Adslab Prediction Steps#

Runs may be set up so that inference is performed sequentially. The idea here is that you may want to use a cheap, less accurate model to downselect first, and then perform more expensive, accurate inference. If you would not like to do this, simply use one step instead.

ex.

adslab_prediction_steps:
  - step_type: inference
    gpu: true
    batch_size: 8
    label: 'dE_gemnet_is2re_finetuned'
    checkpoint_path: 'ocp_checkpoints/private_checkpoints/gemnet-is2re-finetuned-11-01.pt'

OR

adslab_prediction_steps:
  - step_type: inference
    gpu: true
    batch_size: 8
    label: 'dE_gemnet_is2re_finetuned'
    checkpoint_path: 'ocp_checkpoints/private_checkpoints/gemnet-is2re-finetuned-11-01.pt'
  - step_type: filter_by_adsorption_energy_target
    adsorbate_smiles: '*CO'
    target_value: -0.6
    range_value: 0.2
    filter_column: 'min_dE_gemnet_is2re_finetuned'
  - step_type: inference
    gpu: true
    batch_size: 8
    label: 'dE_gemnet_oc_large_s2ef_all_md'
    checkpoint_path: 'ocp_checkpoints/public_checkpoints/gemnet_oc_large_s2ef_all_md.pt'

OR

adslab_prediction_steps:
  - step_type: inference
    gpu: true
    batch_size: 8
    label: 'dE_gemnet_is2re_finetuned'
    checkpoint_path: 'ocp_checkpoints/private_checkpoints/gemnet-is2re-finetuned-11-01.pt'
  - step_type: filter_by_adsorption_energy_target
    adsorbate_smiles: '*CO'
    min_value: -0.8
    max_value: -0.4
    filter_column: 'min_dE_gemnet_is2re_finetuned'
  - step_type: inference
    gpu: true
    batch_size: 8
    label: 'dE_gemnet_oc_large_s2ef_all_md'
    checkpoint_path: 'ocp_checkpoints/public_checkpoints/gemnet_oc_large_s2ef_all_md.pt'
    number_steps: 98
  1. step_type: this should be inference, filter_by_adsorption_energy, or filter_by_adsorption_energy_target. As their names imply inference is an inference step, filter_by_adsorption_energy_target filters surfaces that are within a range near your target value, and filter_by_adsorption_energy filters surfaces by whether a previous inference step predicts within a range of values you specify.

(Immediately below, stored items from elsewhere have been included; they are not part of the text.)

(** * The chat broker of turbo-websocket (apps/api/src/websocket.ts)

    A shallow embedding of [class ChatServer] and of the callbacks that
    [setupWebSocketServer] registers, followed by the properties of the
    specification that concern them.

    Conventions of the embedding.
    - A JavaScript string is a [string] whose characters are read as
      code units below 256 (the Latin-1 block); [trim], [toLowerCase] and
      the JSON rendering are written out for that range.
    - A JavaScript number that the program only prints or stores
      ([Date.now()]) is a [Z]. The counter [nextUserId] is a [Z] whose
      [++] is the one of a double: see [postIncrement].
    - [Date.now()], [Math.random()] and [ws.readyState] belong to the
      environment of one callback run: see [Env].
    - [ws.send(JSON.stringify(message))] is recorded as the pair of the
      socket and the message object.
    - [log(...)] calls have no effect on the server and are left out. *)

From Stdlib Require Import String Ascii List ZArith Arith Bool Lia FinFun.
From Stdlib Require Import DecimalString DecimalZ DecimalPos.
Import ListNotations.

Set Warnings "-register-all".

Local Open Scope string_scope.
Local Open Scope list_scope.
Local Open Scope nat_scope.

(* ================================================================= *)
(** ** JavaScript values and the built-ins the server calls *)

Module JS.

(** White space and line terminators of ECMAScript below code unit 256:
    TAB, LF, VT, FF, CR, SPACE and NO-BREAK SPACE. *)
Definition isWhiteSpace (c : ascii) : bool :=
  let n := nat_of_ascii c in
  ((9 <=? n) && (n <=? 13)) || (n =? 32) || (n =? 160).

Fixpoint trimStart (s : string) : string :=
  match s with
  | EmptyString => EmptyString
  | String c s' => if isWhiteSpace c then trimStart s' else s
  end.

Fixpoint trimEnd (s : string) : string :=
  match s with
  | EmptyString => EmptyString
  | String c s' =>
      match trimEnd s' with
      | EmptyString => if isWhiteSpace c then EmptyString else String c EmptyString
      | t => String c t
      end
  end.

(** [String.prototype.trim] *)
Definition trim (s : string) : string := trimEnd (trimStart s).

(** Lower-case mapping of one code unit: A-Z, and the Latin-1 capitals
    U+00C0..U+00DE except the multiplication sign U+00D7. *)
Definition lowerChar (c : ascii) : ascii :=
  let n := nat_of_ascii c in
  if ((65 <=? n) && (n <=? 90))
     || ((192 <=? n) && (n <=? 222) && negb (n =? 215))
  then ascii_of_nat (n + 32)
  else c.

(** [String.prototype.toLowerCase] *)
Fixpoint toLowerCase (s : string) : string :=
  match s with
  | EmptyString => EmptyString
  | String c s' => String (lowerChar c) (toLowerCase s')
  end.

(** [`${n}`] for an integral number. *)
Definition numberToString (n : Z) : string :=
  NilZero.string_of_int (Z.to_int n).

Definition dquote : ascii := ascii_of_nat 34.
Definition backslash : ascii := ascii_of_nat 92.

Definition hexDigit (n : nat) : ascii :=
  ascii_of_nat (if n <? 10 then 48 + n else 87 + n).

(** The characters [JSON.stringify] writes for one code unit of a
    string. *)
Definition escapeChar (c : ascii) : string :=
  let n := nat_of_ascii c in
  if n =? 34 then String backslash (String dquote EmptyString)
  else if n =? 92 then String backslash (String backslash EmptyString)
  else if n =? 8 then String backslash "b"
  else if n =? 9 then String backslash "t"
  else if n =? 10 then String backslash "n"
  else if n =? 12 then String backslash "f"
  else if n =? 13 then String backslash "r"
  else if n <? 32 then
    String backslash
      ("u00" ++ String (hexDigit (n / 16)) (String (hexDigit (n mod 16)) EmptyString))%string
  else String c EmptyString.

  2. gpu: (inference step only) A boolean for if an inference step should use gpus

  3. batch_size: (inference step only) The number of adslab configs which will be considered in an inference batch. If you have very large objects you may have to decrease this so they fit in memory.

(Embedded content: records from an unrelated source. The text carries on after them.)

(** C1: for two samples with at least two measurements each and positive
    means, [compute_speedup] returns the ratio of the means and that ratio
    times the quadrature of the two relative standard errors. *)
Theorem compute_speedup_value (baseline optimized : BenchmarkResult) :
  (2 <= len baseline)%nat -> (2 <= len optimized)%nat ->
  0 < mean_of (measurements baseline) ->
  0 < mean_of (measurements optimized) ->
  let mb := mean_of (measurements baseline) in
  let mo := mean_of (measurements optimized) in
  let ratio := mb / mo in
  let rel_base :=
    stdev_of (measurements baseline) / (mb * R_sqrt.sqrt (INR (len baseline))) in
  let rel_opt :=
    stdev_of (measurements optimized) / (mo * R_sqrt.sqrt (INR (len optimized))) in
  compute_speedup baseline optimized
  = Ok (ratio, ratio * R_sqrt.sqrt (rel_base ^ 2 + rel_opt ^ 2)).
Proof.
  intros Hb Ho Hmb Hmo. apply compute_speedup_eval; trivial; lra.
Qed.

Lemma compute_speedup_value_witness :
  let baseline := mkBenchmarkResult "sequential" [100; 100] in
  let optimized := mkBenchmarkResult "batched" [50; 50] in
  let mb := mean_of (measurements baseline) in
  let mo := mean_of (measurements optimized) in
  let ratio := mb / mo in
  let rel_base :=
    stdev_of (measurements baseline) / (mb * R_sqrt.sqrt (INR (len baseline))) in
  let rel_opt :=
    stdev_of (measurements optimized) / (mo * R_sqrt.sqrt (INR (len optimized))) in
  compute_speedup baseline optimized
  = Ok (ratio, ratio * R_sqrt.sqrt (rel_base ^ 2 + rel_opt ^ 2)).
Proof.
  apply (compute_speedup_value (mkBenchmarkResult "sequential" [100; 100])
           (mkBenchmarkResult "batched" [50; 50]));
    unfold len, mean_of, sum; simpl; try lia; lra.
Defined.

Lemma mean_of_nonneg_zero l :
  Forall (fun t => 0 <= t) l -> mean_of l <= 0 -> mean_of l = 0.
Proof.
  intros Hl Hm. destruct l as [|x l].
  - unfold mean_of, sum. simpl. lra.
  - assert (Hs : 0 <= sum (x :: l)).
    { clear Hm. induction Hl; unfold sum in *; simpl; lra. }
    assert (Hn : 0 < INR (length (x :: l))) by (apply lt_0_INR; simpl; lia).
    unfold mean_of in *. apply Rle_antisym; trivial.
    apply Rmult_le_pos; [trivial | left; now apply Rinv_0_lt_compat].
Qed.

(** C5, as the code has it: with a non-empty baseline, [compute_speedup]
    raises [ZeroDivisionError] and returns no ratio whenever the mean of
    the optimized sample is zero; for timings, which are not negative, that
    is whenever this mean is not positive.  The code has no test on the
    sign of the mean. *)
Theorem compute_speedup_zero_mean (baseline optimized : BenchmarkResult) :
  (1 <= len baseline)%nat -> (1 <= len optimized)%nat ->
  let mo := mean_of (measurements optimized) in
  mo = 0 \/ (Forall (fun t => 0 <= t) (measurements optimized) /\ mo <= 0) ->
  compute_speedup baseline optimized = Raise ZeroDivisionError
  /\ forall r, compute_speedup baseline optimized <> Ok r.
Proof.
  intros Hb Ho mo H.
  assert (Hz : mo = 0).
  { destruct H as [H | [Hl H]]; [trivial | now apply mean_of_nonneg_zero]. }
  assert (E : compute_speedup baseline optimized = Raise ZeroDivisionError).
  { unfold compute_speedup. rewrite (mean_Ok baseline Hb), (mean_Ok optimized Ho).
    simpl. fold mo. rewrite Hz, py_div_zero. reflexivity. }
  rewrite E. split; [reflexivity | discriminate].
Qed.

Lemma compute_speedup_zero_mean_witness :
  compute_speedup (mkBenchmarkResult "sequential" [100; 100])
    (mkBenchmarkResult "batched" [0; 0]) = Raise ZeroDivisionError
  /\ forall r,
      compute_speedup (mkBenchmarkResult "sequential" [100; 100])
        (mkBenchmarkResult "batched" [0; 0]) <> Ok r.
Proof.
  apply compute_speedup_zero_mean; unfold len; simpl; try lia.
  left. unfold mean_of, sum. simpl. lra.
Defined.

(** C5 as the specification states it fails on a sample of negative mean:
    the baseline [[2; 2]] against [[-1; -1]], of mean [-1], gives the ratio
    [-2] with uncertainty [0] and no error. *)
Lemma compute_speedup_negative_mean :
  let baseline := mkBenchmarkResult "sequential" [2; 2] in
  let optimized := mkBenchmarkResult "batched" [-1; -1] in
  mean optimized = Ok (-1)
  /\ -1 <= 0
  /\ compute_speedup baseline optimized = Ok (-2, 0)
  /\ compute_speedup baseline optimized <> Raise ZeroDivisionError.
Proof.
  intros baseline optimized.
  assert (Hmb : mean_of (measurements baseline) = 2)
    by (unfold mean_of, sum; simpl; lra).
  assert (Hmo : mean_of (measurements optimized) = -1)
    by (unfold mean_of, sum; simpl; lra).
  assert (Hsb : stdev_of (measurements baseline) = 0).
  { unfold stdev_of, variance_of. rewrite Hmb.
    unfold sum_sq_dev, sum. simpl.
    replace (_ / _) with 0 by lra. apply sqrt_0. }
  assert (Hso : stdev_of (measurements optimized) = 0).
  { unfold stdev_of, variance_of. rewrite Hmo.
    unfold sum_sq_dev, sum. simpl.
    replace (_ / _) with 0 by lra. apply sqrt_0. }
  assert (E : compute_speedup baseline optimized = Ok (-2, 0)).
  { assert (H2b : (2 <= len baseline)%nat) by (unfold len; simpl; lia).
    assert (H2o : (2 <= len optimized)%nat) by (unfold len; simpl; lia).
    rewrite (compute_speedup_eval baseline optimized H2b H2o)
      by (rewrite ?Hmb, ?Hmo; lra).
    cbv zeta. rewrite Hmb, Hmo, Hsb, Hso.
    replace (0 / (2 * R_sqrt.sqrt (INR (len baseline)))) with 0
      by (unfold Rdiv; now rewrite Rmult_0_l).
    replace (0 / (-1 * R_sqrt.sqrt (INR (len optimized)))) with 0
      by (unfold Rdiv; now rewrite Rmult_0_l).
    replace (0 ^ 2 + 0 ^ 2) with 0 by lra. rewrite sqrt_0.
    f_equal. f_equal; lra. }
  repeat split.
  - rewrite mean_Ok by (unfold len; simpl; lia). now rewrite Hmo.
  - lra.
  - exact E.
  - rewrite E. discriminate.
Qed.

(** ** Validity gate *)

Lemma relative_error_eval (r : BenchmarkResult) :
  sound_sample r -> relative_error r = Ok (precision_of (measurements r)).
Proof.
  intros [Hn Hm]. unfold relative_error.
  rewrite (stdev_Ok r Hn), math_sqrt_len, (mean_Ok r) by lia. simpl.
  apply py_div_Ok. apply Rmult_integral_contrapositive_currified.
  - apply Rgt_not_eq, sqrt_len_pos. lia.
  - lra.
Qed.

Lemma stability_loop_eval (items : Results) :
  Forall (fun item => sound_sample (snd item)) items ->
  forall all_valid, exists b,
    stability_loop items all_valid = Ok b
    /\ (b = true <->
        all_valid = true /\ Forall (fun item => stable (snd item)) items).
Proof.
  induction 1 as [|[n r] items [Hn Hm] _ IH]; intros all_valid; simpl.
  - exists all_valid. split; [reflexivity |]. split; [auto | tauto].
  - rewrite (cv_is_cv_of r Hn). simpl.
    destruct (IH (if Rleb 10 (cv_of (measurements r)) then false else all_valid))
      as (b & E & Hb).
    exists b. split; [exact E |]. rewrite Hb. clear E Hb.
    destruct (Rleb 10 (cv_of (measurements r))) eqn:Hc.
    + apply Rleb_true in Hc. split.
      * intros [? _]. discriminate.
      * intros [_ HF]. inversion HF as [|? ? Hs _]; subst.
        unfold stable in Hs. simpl in Hs. lra.
    + apply Rleb_false in Hc. split.
      * intros [? HF]. split; [trivial |]. constructor; trivial.
      * intros [? HF]. inversion HF; subst. auto.
Qed.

  4. label: (inference step only) What the inference step will be named in the output dataframe. Should be the name of the model or something useful to you

  5. checkpoint_path: (inference step only) file path to the desired pretrained model checkpoint file

  6. number_steps: (relaxation inference step only) The number of relaxation steps to take. If unspecified, this defaults to 200.

  7. adsorbate_smiles: (filter step only) SMILES string of the adsorbate to filter on

  8. filter_column: (filter step only) the df column to which the filter should be applied. For most use cases, this should be “min_” + the previous inference step’s label

  9. min_value: (filter_by_adsorption_energy only) The minimum value in the desired range. If unspecified, this defaults to -infinity.

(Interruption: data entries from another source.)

(** * Conference registration backend: registration-to-payment state machine

    A shallow embedding of [backend/server.py] (FastAPI handlers over a
    MongoDB collection and the Razorpay gateway) together with the
    properties of its pricing computation, order issuance and payment
    signature verification.

    Conventions.
    - A Python [str] is a [string] holding its UTF-8 bytes, so that
      [s.encode()] is the list of its bytes and equality of texts is
      equality of strings.
    - A Python [int] is a [Z].
    - [hashlib.sha256] and [hmac.new(...).hexdigest()] are embedded
      executably (FIPS 180-4, RFC 2104) over 32-bit words kept in [Z]. *)

From Stdlib Require Import ZArith List Ascii String Lia Bool.
From stdpp Require Import base option list strings gmap.

Open Scope Z_scope.
Open Scope string_scope.

(** ** hashlib.sha256 *)

Module SHA256.

Definition w32 (x : Z) : Z := x mod 2 ^ 32.

Definition add32 (x y : Z) : Z := w32 (x + y).

Definition rotr (n x : Z) : Z :=
  Z.lor (Z.shiftr x n) (w32 (Z.shiftl x (32 - n))).

Definition shr (n x : Z) : Z := Z.shiftr x n.

Definition not32 (x : Z) : Z := Z.lxor x 0xffffffff.

Definition Ch (x y z : Z) : Z :=
  Z.lxor (Z.land x y) (Z.land (not32 x) z).

Definition Maj (x y z : Z) : Z :=
  Z.lxor (Z.lxor (Z.land x y) (Z.land x z)) (Z.land y z).

Definition Sigma0 (x : Z) : Z :=
  Z.lxor (Z.lxor (rotr 2 x) (rotr 13 x)) (rotr 22 x).

Definition Sigma1 (x : Z) : Z :=
  Z.lxor (Z.lxor (rotr 6 x) (rotr 11 x)) (rotr 25 x).

Definition sigma0 (x : Z) : Z :=
  Z.lxor (Z.lxor (rotr 7 x) (rotr 18 x)) (shr 3 x).

Definition sigma1 (x : Z) : Z :=
  Z.lxor (Z.lxor (rotr 17 x) (rotr 19 x)) (shr 10 x).

(** The constants of FIPS 180-4, derived as the standard defines them:
    the first 32 bits of the fractional parts of the cube roots (for
    [K]) and of the square roots (for [H0]) of the first primes. *)
Definition is_prime (n : Z) : bool :=
  Z.ltb 1 n && forallb (fun d => negb (Z.eqb (n mod d) 0))
                 (map Z.of_nat (seq 2 (Z.to_nat n - 2))).

Definition primes (count : nat) : list Z :=
  firstn count (filter is_prime (map Z.of_nat (seq 2 310))).

(** Greatest [r + k] with [k < 2 ^ bits] whose cube does not exceed [n]. *)
Fixpoint cube_root (bits : nat) (n r : Z) : Z :=
  match bits with
  | O => r
  | S b =>
      let c := r + 2 ^ Z.of_nat b in
      cube_root b n (if Z.leb (c * c * c) n then c else r)
  end.

Definition frac_cube_root (p : Z) : Z := w32 (cube_root 36 (p * 2 ^ 96) 0).

Definition frac_square_root (p : Z) : Z := w32 (Z.sqrt (p * 2 ^ 64)).

Definition K : list Z := Eval vm_compute in map frac_cube_root (primes 64).

Definition H0 : list Z := Eval vm_compute in map frac_square_root (primes 8).

(** Big-endian rendering of [x] on [n] bytes. *)
Fixpoint be_bytes (n : nat) (x : Z) : list Z :=
  match n with
  | O => []
  | S n' => Z.shiftr x (8 * Z.of_nat n') mod 256 :: be_bytes n' x
  end.

Definition be_word (bs : list Z) : Z :=
  fold_left (fun acc b => acc * 256 + b) bs 0.

(** Message padding: a 0x80 byte, zero bytes up to 56 modulo 64, then
    the bit length on eight bytes. *)
Definition pad (msg : list Z) : list Z :=
  let len := Z.of_nat (length msg) in
  let zeros := Z.to_nat ((55 - len) mod 64) in
  msg ++ [0x80] ++ repeat 0 zeros ++ be_bytes 8 (8 * len).

Fixpoint chunks (fuel n : nat) (l : list Z) : list (list Z) :=
  match fuel with
  | O => []
  | S fuel' =>
      match l with
      | [] => []
      | _ => firstn n l :: chunks fuel' n (skipn n l)
      end
  end.

Definition words_of_block (block : list Z) : list Z :=
  map be_word (chunks 16 4 block).

(** The message schedule, built in reverse: [rev_w] holds [W(t-1)] first. *)
Fixpoint schedule (n : nat) (rev_w : list Z) : list Z :=
  match n with
  | O => rev_w
  | S n' =>
      let w := add32 (add32 (sigma1 (nth 1 rev_w 0)) (nth 6 rev_w 0))
                     (add32 (sigma0 (nth 14 rev_w 0)) (nth 15 rev_w 0)) in
      schedule n' (w :: rev_w)
  end.

Record regs := Regs { ra : Z; rb : Z; rc : Z; rd : Z;
                      re : Z; rf : Z; rg : Z; rh : Z }.

Definition round (s : regs) (kw : Z * Z) : regs :=
  let '(k, w) := kw in
  let t1 := add32 (add32 (add32 (add32 (rh s) (Sigma1 (re s)))
                                 (Ch (re s) (rf s) (rg s))) k) w in
  let t2 := add32 (Sigma0 (ra s)) (Maj (ra s) (rb s) (rc s)) in
  Regs (add32 t1 t2) (ra s) (rb s) (rc s) (add32 (rd s) t1) (re s) (rf s) (rg s).

Definition regs_of (h : list Z) : regs :=
  Regs (nth 0 h 0) (nth 1 h 0) (nth 2 h 0) (nth 3 h 0)
       (nth 4 h 0) (nth 5 h 0) (nth 6 h 0) (nth 7 h 0).

Definition list_of (s : regs) : list Z :=
  [ra s; rb s; rc s; rd s; re s; rf s; rg s; rh s].

Definition compress (h : list Z) (block : list Z) : list Z :=
  let w := rev (schedule 48 (rev (words_of_block block))) in
  let s := fold_left round (combine K w) (regs_of h) in
  map (fun p => add32 (fst p) (snd p)) (combine h (list_of s)).

Definition digest (msg : list Z) : list Z :=
  let padded := pad msg in
  let blocks := chunks (length padded) 64 padded in
  flat_map (be_bytes 4) (fold_left compress blocks H0).

End SHA256.

(** ** hmac.new(key, msg, hashlib.sha256) *)

Module HMAC.

Definition block_size : nat := 64.

Definition block_key (key : list Z) : list Z :=
  let k := if (block_size <? length key)%nat then SHA256.digest key else key in
  k ++ repeat 0 (block_size - length k).

Definition digest (key msg : list Z) : list Z :=
  let k := block_key key in
  let ipad := map (Z.lxor 0x36) k in
  let opad := map (Z.lxor 0x5c) k in
  SHA256.digest (opad ++ SHA256.digest (ipad ++ msg)).

End HMAC.

(** ** str.encode() and bytes.hex() *)

Definition encode (s : string) : list Z :=
  map (fun c => Z.of_N (N_of_ascii c)) (list_ascii_of_string s).

Definition hex_digit (n : Z) : ascii :=
  nth (Z.to_nat n) (list_ascii_of_string "0123456789abcdef") "0"%char.

Fixpoint hex (bs : list Z) : string :=
  match bs with
  | [] => EmptyString
  | b :: bs' => String (hex_digit (b / 16)) (String (hex_digit (b mod 16)) (hex bs'))
  end.

(** [hmac.new(key.encode(), msg.encode(), hashlib.sha256).hexdigest()] *)
Definition hmac_sha256_hexdigest (key msg : string) : string :=
  hex (HMAC.digest (encode key) (encode msg)).

(** ** Pydantic models *)

Module RegistrationCreate.
Record t : Type := mk {
  full_name : string;
  email : string;
  phone : string;
  category : string;
  organization : option string;
  designation : option string;
  address : option string;
  accommodation_required : bool;
  room_type : option string;
  check_in_date : option string;
  check_out_date : option string
}.
End RegistrationCreate.

(** [Registration.t T] is the record with [created_at : T]: the model
    carries a [datetime], the stored document its ISO-8601 text. *)
Module Registration.
Record t (T : Type) : Type := mk {
  id : string;
  full_name : string;
  email : string;
  phone : string;
  category : string;
  organization : option string;
  designation : option string;
  address : option string;
  accommodation_required : bool;
  room_type : option string;
  check_in_date : option string;
  check_out_date : option string;
  amount : Z;
  payment_status : string;
  order_id : option string;
  payment_id : option string;
  created_at : T
}.
Arguments mk {T}.
Arguments id {T}.
Arguments full_name {T}.
Arguments email {T}.
Arguments phone {T}.
Arguments category {T}.
Arguments organization {T}.
Arguments designation {T}.
Arguments address {T}.
Arguments accommodation_required {T}.
Arguments room_type {T}.
Arguments check_in_date {T}.
Arguments check_out_date {T}.
Arguments amount {T}.
Arguments payment_status {T}.
Arguments order_id {T}.
Arguments payment_id {T}.
Arguments created_at {T}.

Definition with_created_at {T U : Type} (c : U) (r : t T) : t U :=
  mk (id r) (full_name r) (email r) (phone r) (category r) (organization r)
     (designation r) (address r) (accommodation_required r) (room_type r)
     (check_in_date r) (check_out_date r) (amount r) (payment_status r)
     (order_id r) (payment_id r) c.

Definition with_order_id {T : Type} (v : option string) (r : t T) : t T :=
  mk (id r) (full_name r) (email r) (phone r) (category r) (organization r)
     (designation r) (address r) (accommodation_required r) (room_type r)
     (check_in_date r) (check_out_date r) (amount r) (payment_status r)
     v (payment_id r) (created_at r).

Definition with_payment_status {T : Type} (v : string) (r : t T) : t T :=
  mk (id r) (full_name r) (email r) (phone r) (category r) (organization r)
     (designation r) (address r) (accommodation_required r) (room_type r)
     (check_in_date r) (check_out_date r) (amount r) v
     (order_id r) (payment_id r) (created_at r).

Definition with_payment_id {T : Type} (v : option string) (r : t T) : t T :=
  mk (id r) (full_name r) (email r) (phone r) (category r) (organization r)
     (designation r) (address r) (accommodation_required r) (room_type r)
     (check_in_date r) (check_out_date r) (amount r) (payment_status r)
     (order_id r) v (created_at r).
End Registration.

  10. max_value: (filter_by_adsorption_energy only) The maximum value in the desired range. If unspecified, this defaults to +infinity.

  11. target_value: (filter_by_adsorption_energy_target only) The target value.

  12. range_value: (filter_by_adsorption_energy_target only) The range to consider (i.e. target_value - range_value -> target_value + range_value will be used) If a range value is not specified, then 0.5 is used by default.